Zimmermann A, Gerber H, Nussenzweig V, Isliker H
Institute of Pathology, University of Bern, Switzerland.
Virchows Arch A Pathol Anat Histopathol. 1990;417(4):299-304. doi: 10.1007/BF01605780.
The presence of decay-accelerating factor (DAF) was clearly demonstrated on the surface of normal cardiomyocytes. In patients who had died of myocardial infarction (MI) cardiomyocytes displayed different appearances: outside the ischaemically damaged region the myocytes showed no significant variations in DAF expression when compared with controls without MI. Within myocardial zones damaged by ischaemia, however, apparently normal myocytes showed large gaps in surface staining of DAF or formed clusters which were entirely devoid of reactivity with anti-DAF antibodies. The number of DAF-deficient myocytes increased with the extent of necrosis and also with the number of days between onset of MI and death. Even though injury to myocytes is to a large extent related to anoxia and to the presence of free oxygen radicals, the complement system also appears to be involved; DAF may have protective functions against complement-mediated injury. We speculate that phospholipase may be involved in the removal of DAF from the cardiomyocyte surface.

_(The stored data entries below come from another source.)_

(* ===== verification/MlfqSched.v ===== *)
(** * MlfqSched: one pass of the MLFQ scheduler

    The three parts of the MLFQ branch of [scheduler]: aging, dispatch of the head
    of the first non-empty queue, and the return of a preempted process to a
    queue.  Each is proved to compute a function of the five lists, and to
    preserve [mlfq_inv]. *)

From stdpp Require Import base numbers gmap strings option list.
From S2P Require Import Prelude Format Machine Mlfq ProcCore Scheduler MlfqInv MlfqOps.
Local Open Scope kernel_scope.

(** ** Requeue *)

(** What [p] looks like after the demotion test. *)
Definition flagged (p : proc) : bool :=
  bool_decide (p_flg p = 1%Z) ||
  match p_q p !! Z.to_nat (p_cur_q p), max_queue_ticks !! Z.to_nat (p_cur_q p) with
  | Some v, Some m => (m <=? v)%Z
  | _, _ => false
  end.
Definition demoted (p : proc) : proc :=
  if flagged p then
    let p1 := set_p_flg 0%Z p in
    if (p_cur_q p <? 4)%Z then set_p_cur_q (p_cur_q p + 1)%Z p1 else p1
  else p.

Lemma proc_wf_demoted n p : proc_wf n p → proc_wf n (demoted p).
Proof.
  intros [? ? ? ? ?]. unfold demoted. destruct (flagged p); [|by split].
  destruct (Z.ltb_spec (p_cur_q p) 4); split; simpl; try done; lia.
Qed.

Lemma demoted_pid p : p_pid (demoted p) = p_pid p.
Proof. unfold demoted. by repeat case_match. Qed.
Lemma demoted_state p : p_state (demoted p) = p_state p.
Proof. unfold demoted. by repeat case_match. Qed.

(** The demotion code of the scheduler computes [demoted]. *)
Lemma demote_eq s i p :
  k_ptable s !! i = Some p → proc_wf (k_nextpid s) p →
  (let! v := arr_get (p_q p) (p_cur_q p) in
   let! m := arr_get max_queue_ticks (p_cur_q p) in
   when (m <=? v)%Z (upd_proc i (set_p_flg 1%Z)) ;;
   let! pp := proc_at i in
   when (p_flg pp =? 1)%Z (
     upd_proc i (set_p_flg 0%Z) ;;
     when (p_cur_q pp <? 4)%Z (upd_proc i (set_p_cur_q (p_cur_q pp + 1)%Z))) ;;
   let! pp := proc_at i in
   mlfq_enqueue (p_cur_q pp) i) s =
  mlfq_enqueue (p_cur_q (demoted p)) i (set_k_ptable (<[i := demoted p]> (k_ptable s)) s).
Proof.
  intros Hp [Hcq Hq _ _ _]. pose proof (lookup_lt_Some _ _ _ Hp) as Hlt.
  destruct (lookup_lt_is_Some_2 (p_q p) (Z.to_nat (p_cur_q p))) as [v Hv]; [lia|].
  destruct (lookup_lt_is_Some_2 max_queue_ticks (Z.to_nat (p_cur_q p))) as [m Hm].
  { simpl. lia. }
  assert (Hz : p_cur_q p = Z.of_nat (Z.to_nat (p_cur_q p))) by lia.
  erewrite bind_Ok by (rewrite Hz; by apply arr_get_eq).
  erewrite bind_Ok by (rewrite Hz; by apply arr_get_eq).
  unfold demoted, flagged. rewrite Hv, Hm.
  set (pt' f := set_k_ptable (<[i := f p]> (k_ptable s)) s).
  assert (Hpt' : ∀ f g, upd_proc i f (pt' g) = Ok tt (pt' (f ∘ g))).
  { intros f g. erewrite upd_proc_eq by (simpl; by apply list_lookup_insert_eq).
    unfold pt'. simpl. by rewrite list_insert_insert_eq. }
  assert (Hat : ∀ g, proc_at i (pt' g) = Ok (g p) (pt' g)).
  { intros g. apply proc_at_eq. simpl. by apply list_lookup_insert_eq. }
  assert (Hid : s = pt' id).
  { unfold pt'. simpl. rewrite list_insert_id by done. by destruct s. }
  assert (Hfl : ∀ b, (when b (upd_proc i (set_p_flg 1%Z))) s =
    Ok tt (pt' (if b then set_p_flg 1%Z else id))).
  { intros []; simpl; [by apply upd_proc_eq|by rewrite <-Hid]. }
  erewrite bind_Ok by apply Hfl. erewrite bind_Ok by apply Hat.
  destruct (m <=? v)%Z; simpl; rewrite ?orb_true_r, ?orb_false_r.
  - destruct (p_cur_q p <? 4)%Z eqn:E4; cbn.
    + erewrite bind_Ok by (erewrite bind_Ok by apply Hpt'; apply Hpt').
      by erewrite bind_Ok by apply Hat.
    + erewrite bind_Ok by (erewrite bind_Ok by apply Hpt'; done).
      by erewrite bind_Ok by apply Hat.
  - destruct (Z.eqb_spec (p_flg p) 1) as [Ef|Ef].
    + rewrite bool_decide_eq_true_2 by done.
      destruct (p_cur_q p <? 4)%Z eqn:E4; cbn.
      * erewrite bind_Ok by (erewrite bind_Ok by apply Hpt'; apply Hpt').
        by erewrite bind_Ok by apply Hat.
      * erewrite bind_Ok by (erewrite bind_Ok by apply Hpt'; done).
        by erewrite bind_Ok by apply Hat.
    + rewrite bool_decide_eq_false_2 by done. cbn.
      by erewrite bind_Ok by apply Hat.
Qed.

在正常心肌细胞表面清晰显示出衰变加速因子(DAF)的存在。死于心肌梗死(MI)的患者的心肌细胞呈现出不同的外观:在缺血损伤区域之外,与无MI的对照组相比,心肌细胞的DAF表达没有显著差异。然而,在缺血损伤的心肌区域内,看似正常的心肌细胞在DAF表面染色上出现大的间隙或形成完全不与抗DAF抗体发生反应的簇。缺乏DAF的心肌细胞数量随着坏死程度以及MI发作至死亡之间的天数增加而增加。尽管心肌细胞损伤在很大程度上与缺氧和游离氧自由基的存在有关,但补体系统似乎也参与其中;DAF可能具有针对补体介导损伤的保护功能。我们推测磷脂酶可能参与从心肌细胞表面去除DAF。